Asked why the campaign would manipulate a stock photo to show Rubio shaking hands with Obama, Tyler claimed that “every picture in a political campaign is Photoshopped,” pointing to pictures on mailers, for example.
“Come on. That’s the answer?” Fox News anchor Martha MacCallum asked.
“No, it is. It’s absolutely,” Tyler said, going on to ask the Rubio campaign to send along an actual photo of its candidate shaking hands with Obama “and we’ll swap it out.”
“They want to talk about fake Facebook pages,” Tyler said. “They send a congressman out who was a former prosecutor to make a fool of himself over a fake Facebook page we had nothing to do with.”

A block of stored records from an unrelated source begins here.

(** * mcp-simple-memory: the storage-and-query layer of the memory server

    A shallow embedding of the four tool handlers of the server
    ([SimpleMemoryAdd], [SimpleMemoryList], [SimpleMemorySearch] and
    [SimpleMemoryDelete]) together with the part of the SQL engine that
    the handlers' statements exercise: the [simple_memories] table, its
    AUTOINCREMENT key, [ORDER BY id ASC], three-valued [OR] and the
    [LIKE] operator.

    Go strings reach the handlers through JSON decoding and are therefore
    valid UTF-8; they are modelled as sequences of Unicode code points. *)

From Stdlib Require Import ZArith NArith List String Ascii Lia DecimalString.
From stdpp Require Import gmap strings list fin_maps sorting.

Local Open Scope N_scope.

(** ** Strings *)

Definition rune := N.
Abbreviation gostring := (list rune).

(** A Go string literal with ASCII content. *)
Definition go (s : string) : gostring :=
  List.map N_of_ascii (list_ascii_of_string s).

(** [unicode.IsSpace]: the Latin-1 switch followed by the [White_Space]
    range table. *)
Definition IsSpace (r : rune) : bool :=
  if r <=? 255 then
    (9 <=? r) && (r <=? 13) || (r =? 32) || (r =? 133) || (r =? 160)
  else
    (r =? 5760) || (8192 <=? r) && (r <=? 8202) || (r =? 8232) || (r =? 8233)
    || (r =? 8239) || (r =? 8287) || (r =? 12288).

Fixpoint TrimLeftFunc (f : rune -> bool) (s : gostring) : gostring :=
  match s with
  | [] => []
  | c :: s' => if f c then TrimLeftFunc f s' else s
  end.

Fixpoint TrimRightFunc (f : rune -> bool) (s : gostring) : gostring :=
  match s with
  | [] => []
  | c :: s' =>
      match TrimRightFunc f s' with
      | [] => if f c then [] else [c]
      | t => c :: t
      end
  end.

Definition TrimFunc (f : rune -> bool) (s : gostring) : gostring :=
  TrimRightFunc f (TrimLeftFunc f s).

(** [strings.TrimSpace]. *)
Definition TrimSpace (s : gostring) : gostring := TrimFunc IsSpace s.

(** [s == ""] *)
Definition is_empty (s : gostring) : bool :=
  match s with [] => true | _ => false end.

(** [strings.Join]. *)
Fixpoint Join (elems : list gostring) (sep : gostring) : gostring :=
  match elems with
  | [] => []
  | [e] => e
  | e :: rest => e ++ sep ++ Join rest sep
  end.

(** The verb [%d] on an [int64]. *)
Definition fmt_d (n : Z) : gostring := go (NilZero.string_of_int (Z.to_int n)).
Lemma EscapableHandleScope_dtor_run (this : HandleScope.t) (w : world) :
  exists w',
    EscapableHandleScope_dtor this w = (Ok tt, w') /\
    calls w' = calls w /\ values w' = values w.
Proof.
  unfold EscapableHandleScope_dtor, napi_close_escapable_handle_scope.
  destruct (close_scope_run "napi_close_escapable_handle_scope"
              (HandleScope._scope this) w) as (st & w' & Hrun & Hc & Hv).
  unfold bind. rewrite Hrun. simpl. eauto.
Qed.

Lemma FunctionReference_MakeCallback_run
    (this : Reference.t) (recv : napi_value) (args : list napi_value)
    (f : napi_value) (c : Z) (x : js_value) (w : world) :
  Reference._ref this <> nullptr ->
  references w !! Reference._ref this = Some (f, c) ->
  lookup_value w f = Some x ->
  is_js_function x = true ->
  exists w',
    FunctionReference_MakeCallback this recv args w
      = (Ok (Value.mk (Reference._env this) h_undefined), w') /\
    calls w' = calls w ++ [(f, recv, args)] /\
    values w' = values w.
Proof.
  intros Hn Hr Hx Hf.
  unfold FunctionReference_MakeCallback, EscapableHandleScope_ctor,
    napi_open_escapable_handle_scope, open_scope.
  step. unfold scoped.
  set (w1 := upd_scopes _ _).
  assert (references w1 !! Reference._ref this = Some (f, c)) as Hr1 by exact Hr.
  rewrite (Reference_Value_run this f c w1 Hn Hr1).
  unfold Function_MakeCallback, napi_make_callback, EscapableHandleScope_Escape,
    napi_escape_handle.
  step.
  change (lookup_value _ f) with (lookup_value w f).
  rewrite Hx. simpl. rewrite Hf. simpl.
  match goal with
  | |- context [EscapableHandleScope_dtor ?s ?w2] =>
      destruct (EscapableHandleScope_dtor_run s w2) as (w' & Hrun & Hc & Hv)
  end.
  rewrite Hrun. exists w'. repeat split.
  - by rewrite Hc.
  - by rewrite Hv.
Qed.

Lemma Error_New_message_run (env : napi_env) (message : string) (w : world) :
  exists e m w',
    Error_New_message env message w = (Ok (Error.mk env e EmptyString), w') /\
    lookup_value w e = None /\
    lookup_value w' e = Some (JsError generic_error m) /\
    lookup_value w' m = Some (JsString message) /\
    references w' = references w /\
    calls w' = calls w /\
    (forall v y, lookup_value w v = Some y -> lookup_value w' v = Some y).
Proof.
  unfold Error_New_message, Error_New_with, napi_create_string_utf8.
  step. rewrite substring_whole.
  set (w1 := add_log "napi_create_string_utf8" w).
  set (w2 := upd_values _ w1).
  assert (lookup_value w2 (fresh_value w1) = Some (JsString message)) as Hm
    by apply lookup_value_new.
  unfold napi_create_error.
  rewrite (create_error_of_kind_run _ _ _ _ _ _ Hm). simpl.
  set (w3 := add_log "napi_create_error" w2).
  eexists _, _, _. split; [reflexivity |]. repeat split.
  - rewrite lookup_value_unreserved by apply fresh_value_not_reserved.
    pose proof (fresh_value_not_in_dom w3) as Hfresh. simpl in Hfresh.
    apply lookup_insert_None in Hfresh. exact (proj1 Hfresh).
  - apply lookup_value_new.
  - by apply lookup_value_kept.
  - intros v y Hv. apply lookup_value_kept.
    change (lookup_value w3 v) with (lookup_value w2 v).
    apply lookup_value_kept. exact Hv.
Qed.
(** Pushed on empty deques, a sequence of samples leaves its last
    [cap] values, and the last [cap] of the lengths the value deque went
    through. *)
Lemma push_all_empty (cap : nat) (xs : list Z) :
  RTP.push_all cap ([], []) xs =
  (Deque.lastn cap xs, Deque.lastn cap (RTP.index_axis cap (length xs))).
Proof.
  induction xs as [| y xs IH] using rev_ind.
  - reflexivity.
  - rewrite push_all_snoc, IH. unfold RTP.push. cbn [fst snd].
    assert (Hd : (length (Deque.lastn cap xs) <= cap)%nat)
      by (rewrite lastn_length; lia).
    assert (Hi : (length (Deque.lastn cap (RTP.index_axis cap (length xs)))
                  <= cap)%nat)
      by (rewrite lastn_length; lia).
    rewrite !append_lastn by assumption.
    rewrite !lastn_lastn_app. f_equal.
    rewrite lastn_length, !length_app. simpl length.
    replace (length xs + 1)%nat with (S (length xs)) by lia.
    rewrite index_axis_S. reflexivity.
Qed.

(** X10: after [cap + K] pushes on empty deques the value
    deque holds the last [cap] pushed values in order, and both deques hold
    [cap] entries. *)
Lemma rolling_values (cap K : nat) (xs : list Z) :
  length xs = (cap + K)%nat ->
  let w := RTP.push_all cap ([], []) xs in
  fst w = skipn K xs /\ length (fst w) = cap /\ length (snd w) = cap.
Proof.
  intros Hlen w. subst w. rewrite push_all_empty. cbn [fst snd].
  rewrite !lastn_length. unfold Deque.lastn at 1.
  unfold RTP.index_axis. rewrite length_map, length_seq, Hlen.
  repeat split; try lia. f_equal. lia.
Qed.

(** X11: after any number of pushes on empty deques the value deque and
    the index deque have the same length. *)
Lemma rolling_lockstep (cap : nat) (xs : list Z) :
  length (fst (RTP.push_all cap ([], []) xs))
  = length (snd (RTP.push_all cap ([], []) xs)).
Proof.
  rewrite push_all_empty. cbn [fst snd]. rewrite !lastn_length.
  unfold RTP.index_axis. rewrite length_map, length_seq. reflexivity.
Qed.

(** Once the value deque is full, every push enters the index [cap]. *)
Lemma index_axis_saturated (cap K : nat) (xs : list Z) :
  (1 <= cap)%nat -> length xs = (cap + K)%nat ->
  last (snd (RTP.push_all cap ([], []) xs)) 0%nat = cap.
Proof.
  intros Hcap Hlen. rewrite push_all_empty. cbn [snd]. rewrite Hlen.
  replace (cap + K)%nat with (S (cap + K - 1)) by lia.
  rewrite index_axis_S. unfold Deque.lastn.
  rewrite length_app. simpl length.
  rewrite skipn_app.
  set (n := (length (RTP.index_axis cap (cap + K - 1)) + 1 - cap)%nat).
  replace (n - length (RTP.index_axis cap (cap + K - 1)))%nat with 0%nat.
  - rewrite skipn_O, last_last. lia.
  - unfold n, RTP.index_axis. rewrite length_map, length_seq. lia.
Qed.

By mid-afternoon, Rubio's campaign had a sharp response for the Cruz team.
“We will not allow Ted Cruz to do to Marco in South Carolina what he did to Ben Carson in Iowa,” Rubio communications director Alex Conant said in statement to reporters that captured the tone of recent days. “Cruz has proven that he is willing to do or say anything to get elected. Over the last 10 days, the Cruz campaign has lied, smeared, fabricated and even Photoshopped. We fear the worst dirty tricks are yet to come. We strongly urge all South Carolina Republicans to beware of suspicious news reports, emails and social media posts during tomorrow’s voting. The Cruz campaign will do anything to stop Marco Rubio's momentum."
It doesn’t appear that any of the nasty tactics have risen to the level of outright fraud, and they’re almost par for the course in a state that treats politics as blood sport.

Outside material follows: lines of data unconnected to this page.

Lemma append_payload_frame (record : LogRecord (Tuple := Tuple)) (buf buf2 : list Z)
    (pos q : Z) (bs : list Z) :
  (∀ tuple, 0 ≤ Tuple_GetLength tuple) →
  append_payload record buf pos = Some buf2 →
  0 ≤ q → q + Z.of_nat (length bs) ≤ pos →
  holds_at buf q bs → holds_at buf2 q bs.
Proof.
  intros Hlen Happ Hq Hbefore Hat. unfold append_payload in Happ.
  destruct (log_record_type_ record), (payload_ record); simplify_eq; try done.
  all: repeat match type of Happ with
       | (memcpy ?b ?p ?bytes ≫= _) = Some _ =>
           let b1 := fresh "buf1" in
           let Hc := fresh "Hcpy" in
           destruct (memcpy b p bytes) as [b1|] eqn:Hc; [simpl in Happ|done];
           apply (memcpy_other _ _ _ _ q bs Hc) in Hat; [|done|lia|lia]
       end.
  all: try (apply (memcpy_other _ _ _ _ q bs Happ) in Hat; [done|done|lia|lia]).
  all: match type of Happ with
       | memcpy _ (_ + (Tuple_GetLength ?old + 4)) _ = _ =>
           pose proof (Hlen old);
           apply (memcpy_other _ _ _ _ q bs Happ) in Hat; [done|done|lia|lia]
       end.
Qed.
Lemma conflicts_length (a b : Schema) :
  NoDup (keys a) ->
  length (type_conflicts a b) <= length (filter (fun k => dict_mem k b) (keys a)).
Proof.
  intros Hnd.
  rewrite <- (length_map fst (type_conflicts a b)).
  apply NoDup_incl_length.
  - apply (DictFacts.dict_comp_NoDup _ a).
  - intros k Hin. apply DictFacts.dict_mem_In in Hin.
    rewrite dict_mem_type_conflicts in Hin by assumption.
    apply filter_In.
    destruct (dict_get a k) as [old|] eqn:Ea; [|discriminate].
    destruct (dict_get b k) as [nw|] eqn:Eb; [|discriminate].
    split.
    + apply DictFacts.dict_get_In in Ea. apply (in_map fst) in Ea. exact Ea.
    + unfold dict_mem. now rewrite Eb.
Qed.

(** X4. The sizes of the results are tied to the sizes of the normalized
    schemas: what the candidate gains over its Added columns is what the
    existing schema keeps beyond its Removed ones, and the conflicts are
    among those shared columns. *)
Theorem compare_schemas_counts (existing new : Schema) :
  length (added upper existing new) + length (norm existing) =
  length (removed upper existing new) + length (norm new) /\
  length (removed upper existing new) + length (conflicted upper existing new)
    <= length (norm existing) /\
  length (added upper existing new) + length (conflicted upper existing new)
    <= length (norm new).
Proof.
  pose proof (normalize_NoDup upper existing) as He.
  pose proof (normalize_NoDup upper new) as Hn.
  pose proof (only_in_length (norm new) (norm existing) Hn) as Ha.
  pose proof (only_in_length (norm existing) (norm new) He) as Hr.
  pose proof (shared_keys_length (norm existing) (norm new) He Hn) as Hs.
  pose proof (conflicts_length (norm existing) (norm new) He) as Hc.
  change (added upper existing new) with (only_in (norm new) (norm existing)).
  change (removed upper existing new) with (only_in (norm existing) (norm new)).
  change (conflicted upper existing new)
    with (type_conflicts (norm existing) (norm new)).
  lia.
Qed.

End DifferMore.

(** ** Order and collisions in comprehensions *)

Section KeyOrder.

Context {A B : Type}.
Variable h : string -> A -> option (string * B).

Lemma keys_dict_set (d : dict B) k b :
  keys (dict_set d k b) =
  if dict_mem k d then keys d else (keys d ++ [k])%list.
Proof.
  unfold dict_mem. induction d as [|[k0 b0] d IH]; simpl; [reflexivity|].
  destruct (String.eqb k k0); simpl; [reflexivity|].
  rewrite IH. now destruct (dict_get d k).
Qed.

Lemma first_seen_In (l : list string) k : In k (first_seen l) <-> In k l.
Proof.
  unfold first_seen. rewrite <- in_rev, nodup_In, <- in_rev. tauto.
Qed.

Lemma first_seen_snoc (l : list string) k :
  first_seen (l ++ [k])%list =
  if in_dec string_dec k l then first_seen l else (first_seen l ++ [k])%list.
Proof.
  unfold first_seen. rewrite rev_app_distr. simpl.
  destruct (in_dec string_dec k (rev l)) as [Hin|Hout];
    destruct (in_dec string_dec k l) as [Hin'|Hout']; simpl;
    try reflexivity; exfalso.
  - apply Hout'. now apply in_rev.
  - apply Hout. now apply in_rev in Hin'.
Qed.

Lemma selected_app (d1 d2 : dict A) :
  selected h (d1 ++ d2)%list = (selected h d1 ++ selected h d2)%list.
Proof.
  induction d1 as [|[k a] d1 IH]; simpl; [reflexivity|].
  destruct (h k a); simpl; now rewrite IH.
Qed.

The Charleston Post and Courier has had no problem filling up a new portal on its website called the “Whisper Campaign” that lets readers report “questionable political activity,” ranging from negative robocalls of unclear origin to multiple campaigns’ accusations of push polls.
One report submitted to the site on Thursday referred to a phone call from Watchdog PAC in Greenville that “opened with Ted Cruz is not honest. He earned a Liar Liar Pants on Fire rating from ? and listed some things he was dishonest about including stealing someones patent.”
“I am not a Cruz supporter,” the person said. “But this was paid for by a PAC in Louisiana that has had no activity online since November. Curious who they support, etc. It was a nasty call. The worst I have had so far.”
In another from this week, a Mount Pleasant reader reported an anti-Trump ad. “I don't last long enough to get message. Phone rings incessantly: last night almost 10 times right up until just after 10 pm,” the person wrote. “I've heard Jeb’s voice about as much as my husband’s the last couple of days.”
The complaints on the site are largely related to the Republican race, though a few are related to the Democrats as well. “Tons of Bernie signs last week. All stolen and taken by Monday from James Island,” someone reported.
This year’s Republican primary has drawn comparisons to the nasty, knock-down, drag-out fight of 2000, including push polls that spread racially tinged rumors about candidate John McCain, insinuating that his adopted daughter from Bangladesh was a secret black child. More recently, Rick Santorum accused Mitt Romney of playing dirty in 2012, after voters in the state received robocalls featuring the former Pennsylvania senator’s voice endorsing Romney for president— in 2008.
Four years earlier, voters received what appeared to be a Christmas card from the Romney family, which included several passages from the Book of Mormon designed to turn conservative religious voters away from the candidate.
When Haley ran for governor in 2010, a blogger claimed that he had an “inappropriate physical relationship” with the candidate.
Haley brought up the state’s reputation while endorsing Rubio on Thursday, and she didn’t mince words.
“Politics in South Carolina is a blood sport,” Haley said, gesturing to her footwear. “I wear heels. It’s not for a fashion statement, but because you have to be prepared to kick at any time.”